Provided data below:

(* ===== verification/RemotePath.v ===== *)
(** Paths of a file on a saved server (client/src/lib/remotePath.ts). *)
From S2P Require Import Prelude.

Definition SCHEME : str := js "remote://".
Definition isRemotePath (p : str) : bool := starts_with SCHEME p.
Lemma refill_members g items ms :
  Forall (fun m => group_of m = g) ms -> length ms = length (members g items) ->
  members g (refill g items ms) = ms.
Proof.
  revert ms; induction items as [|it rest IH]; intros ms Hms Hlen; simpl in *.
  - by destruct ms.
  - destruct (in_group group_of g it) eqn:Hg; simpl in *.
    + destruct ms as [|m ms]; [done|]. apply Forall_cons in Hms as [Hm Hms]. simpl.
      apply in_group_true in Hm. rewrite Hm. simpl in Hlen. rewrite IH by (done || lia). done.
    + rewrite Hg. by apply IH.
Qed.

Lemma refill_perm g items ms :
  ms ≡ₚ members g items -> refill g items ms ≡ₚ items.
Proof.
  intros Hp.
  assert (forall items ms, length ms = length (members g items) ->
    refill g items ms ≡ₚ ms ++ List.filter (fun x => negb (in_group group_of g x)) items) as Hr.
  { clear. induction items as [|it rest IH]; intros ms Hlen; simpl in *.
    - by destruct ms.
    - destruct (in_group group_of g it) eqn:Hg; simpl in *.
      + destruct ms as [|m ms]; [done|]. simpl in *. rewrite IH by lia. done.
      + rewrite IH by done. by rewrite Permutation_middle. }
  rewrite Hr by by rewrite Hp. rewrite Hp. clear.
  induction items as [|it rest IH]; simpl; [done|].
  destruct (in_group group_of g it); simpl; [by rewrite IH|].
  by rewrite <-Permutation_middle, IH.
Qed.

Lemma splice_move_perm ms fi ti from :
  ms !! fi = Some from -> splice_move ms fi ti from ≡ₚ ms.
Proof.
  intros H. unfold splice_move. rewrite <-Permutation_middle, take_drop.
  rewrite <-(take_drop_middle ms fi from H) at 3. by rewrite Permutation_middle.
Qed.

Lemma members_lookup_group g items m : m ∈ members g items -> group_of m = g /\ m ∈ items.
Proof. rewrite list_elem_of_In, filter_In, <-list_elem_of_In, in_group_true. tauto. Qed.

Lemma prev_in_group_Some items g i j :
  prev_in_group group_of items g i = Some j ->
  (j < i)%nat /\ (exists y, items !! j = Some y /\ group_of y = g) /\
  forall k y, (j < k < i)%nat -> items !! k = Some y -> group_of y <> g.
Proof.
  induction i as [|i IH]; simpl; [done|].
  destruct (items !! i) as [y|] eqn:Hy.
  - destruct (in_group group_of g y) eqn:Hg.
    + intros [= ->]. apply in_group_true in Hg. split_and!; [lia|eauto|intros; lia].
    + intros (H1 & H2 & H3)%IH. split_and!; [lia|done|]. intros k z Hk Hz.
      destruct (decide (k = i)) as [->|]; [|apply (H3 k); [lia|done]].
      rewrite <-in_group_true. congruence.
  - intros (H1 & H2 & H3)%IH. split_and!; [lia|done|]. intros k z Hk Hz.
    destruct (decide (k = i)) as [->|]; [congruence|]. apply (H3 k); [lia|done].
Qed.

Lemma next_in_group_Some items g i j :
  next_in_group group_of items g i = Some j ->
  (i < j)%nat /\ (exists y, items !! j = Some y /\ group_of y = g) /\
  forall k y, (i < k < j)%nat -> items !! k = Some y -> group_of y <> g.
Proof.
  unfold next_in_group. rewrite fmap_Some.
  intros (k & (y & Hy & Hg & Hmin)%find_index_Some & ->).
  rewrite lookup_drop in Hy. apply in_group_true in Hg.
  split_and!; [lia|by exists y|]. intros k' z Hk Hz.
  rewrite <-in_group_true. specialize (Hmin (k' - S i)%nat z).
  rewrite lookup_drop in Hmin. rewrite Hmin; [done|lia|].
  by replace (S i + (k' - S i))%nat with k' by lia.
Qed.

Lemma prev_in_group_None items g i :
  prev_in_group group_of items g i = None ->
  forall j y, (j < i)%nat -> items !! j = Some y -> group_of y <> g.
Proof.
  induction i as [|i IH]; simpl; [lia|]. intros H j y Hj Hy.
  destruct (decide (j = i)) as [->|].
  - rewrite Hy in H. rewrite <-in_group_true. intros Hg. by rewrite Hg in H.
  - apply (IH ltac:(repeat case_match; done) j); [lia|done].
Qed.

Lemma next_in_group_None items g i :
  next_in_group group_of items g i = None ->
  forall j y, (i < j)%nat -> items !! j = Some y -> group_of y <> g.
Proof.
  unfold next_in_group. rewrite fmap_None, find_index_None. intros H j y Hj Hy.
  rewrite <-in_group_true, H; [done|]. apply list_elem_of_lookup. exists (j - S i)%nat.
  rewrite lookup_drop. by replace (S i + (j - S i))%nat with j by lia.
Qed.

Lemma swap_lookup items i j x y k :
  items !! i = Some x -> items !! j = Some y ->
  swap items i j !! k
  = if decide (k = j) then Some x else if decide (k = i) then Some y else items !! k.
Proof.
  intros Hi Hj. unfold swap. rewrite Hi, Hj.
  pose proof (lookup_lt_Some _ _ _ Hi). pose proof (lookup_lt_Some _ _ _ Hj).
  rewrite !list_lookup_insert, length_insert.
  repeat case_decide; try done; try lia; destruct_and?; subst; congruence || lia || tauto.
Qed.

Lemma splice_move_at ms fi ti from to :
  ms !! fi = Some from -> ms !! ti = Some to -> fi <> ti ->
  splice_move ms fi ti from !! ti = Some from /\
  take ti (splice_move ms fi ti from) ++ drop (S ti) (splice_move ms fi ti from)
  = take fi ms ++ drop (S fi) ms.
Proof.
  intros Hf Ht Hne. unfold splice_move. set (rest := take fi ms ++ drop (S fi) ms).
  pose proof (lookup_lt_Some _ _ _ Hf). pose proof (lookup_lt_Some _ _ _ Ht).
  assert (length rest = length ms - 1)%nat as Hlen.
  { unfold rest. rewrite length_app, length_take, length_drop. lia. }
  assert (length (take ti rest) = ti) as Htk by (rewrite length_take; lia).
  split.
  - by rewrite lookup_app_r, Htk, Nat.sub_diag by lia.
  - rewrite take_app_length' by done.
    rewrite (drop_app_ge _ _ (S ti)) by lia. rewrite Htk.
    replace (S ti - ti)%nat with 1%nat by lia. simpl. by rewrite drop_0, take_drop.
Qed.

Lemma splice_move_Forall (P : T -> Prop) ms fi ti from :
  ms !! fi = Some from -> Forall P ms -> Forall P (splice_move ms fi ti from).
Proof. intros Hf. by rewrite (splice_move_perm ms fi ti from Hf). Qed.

End of Provided data.

**What this task involves**:
Count the lines of the records that include the word "exists", please, and report the number alone.

**Answer for this exercise**:
4